--- Given data Enclosed Below ---

(* ===== verification/DhtProps.v ===== *)
(** * Properties of DHT discovery

    When two nodes attempt to meet, through whom, how often, and where they find
    each other: the theorems about pkg/discovery/dht.go. *)

From S2P Require Import Prelude GoStrings GoNet GoCrypto GoJson PeerStore Derive Aead Envelope.
From S2P Require Import GoFloat RateLimit NodeConfig Endpoints PeerSink Exchange Gossip Protocol Dht.
Local Open Scope wgmesh_scope.

(** ** Windows *)

Lemma filter_iff_in {A} (P Q : A -> Prop) `{!forall x, Decision (P x)} `{!forall x, Decision (Q x)} (l : list A) :
  (forall x, x ∈ l -> P x <-> Q x) -> filter P l = filter Q l.
Proof.
  induction l as [|x l IH]; intros Hpq; [done|]. rewrite !filter_cons.
  assert (P x <-> Q x) as Hx by (apply Hpq; by left). rewrite IH by (intros y Hy; apply Hpq; by right).
  destruct (decide (P x)), (decide (Q x)); naive_solver.
Qed.

(** Inside the window: the seconds since the pair's offset, modulo its length,
    are within the phase. *)
Lemma in_window_spec w p a b now : (0 < w)%Z -> (0 < p)%Z -> b <> ""%string -> (0 <= time_to_unix now)%Z ->
  in_window (w * second)%Z (p * second)%Z a b now
  = bool_decide (((time_to_unix now - pairSeed a b) mod w < p)%Z).
Proof.
  intros Hw Hp Hb Hn. unfold in_window. rewrite (proj2 (String.eqb_neq b "") Hb).
  rewrite !Z.quot_mul by done. rewrite (proj2 (Z.leb_gt w 0)), (proj2 (Z.leb_gt p 0)) by lia.
  rewrite Z.rem_mod_nonneg by lia. set (u := time_to_unix now) in *. set (s := pairSeed a b).
  set (delta := (u mod w - s mod w)%Z).
  assert ((if delta <? 0 then delta + w else delta) = (u - s) mod w)%Z as ->.
  { rewrite Zminus_mod. fold delta. pose proof (Z.mod_pos_bound u w Hw). pose proof (Z.mod_pos_bound s w Hw).
    destruct (Z.ltb_spec delta 0) as [Hd|Hd]; unfold delta in *.
    - apply (Z.mod_unique _ _ (-1)%Z); lia.
    - apply (Z.mod_unique _ _ 0%Z); lia. }
  case_bool_decide as H; [by apply Z.ltb_lt|by apply Z.ltb_ge, Z.nlt_ge].
Qed.

(** Of the seconds of a window of 20, those within 4 of an offset: four. *)
Lemma window_count x :
  length (filter (fun i => ((x + i) mod 20 < 4)%Z) (Z.of_nat <$> seq 0 20)) = 4.
Proof.
  assert (filter (fun i => ((x + i) mod 20 < 4)%Z) (Z.of_nat <$> seq 0 20)
          = filter (fun i => ((x mod 20 + i) mod 20 < 4)%Z) (Z.of_nat <$> seq 0 20)) as ->.
  { apply list_filter_iff. intros i. by rewrite Z.add_mod_idemp_l. }
  pose proof (Z.mod_pos_bound x 20 ltac:(lia)) as H. set (r := (x mod 20)%Z) in *. clearbody r.
  assert (r ∈ (Z.of_nat <$> seq 0 20)) as Hin.
  { apply list_elem_of_fmap. exists (Z.to_nat r). rewrite elem_of_seq. lia. }
  clear H. revert r Hin. apply Forall_forall. by_compute.
Qed.

Section windows.
Context {S : Type} {sink : PeerSink S} {cipher : Aead}.
Notation D := (DHTDiscovery S).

--- End of Enclosed Given data ---

Extract from the data every line where "pose" shows up.

  { rewrite Zminus_mod. fold delta. pose proof (Z.mod_pos_bound u w Hw). pose proof (Z.mod_pos_bound s w Hw).
  pose proof (Z.mod_pos_bound x 20 ltac:(lia)) as H. set (r := (x mod 20)%Z) in *. clearbody r.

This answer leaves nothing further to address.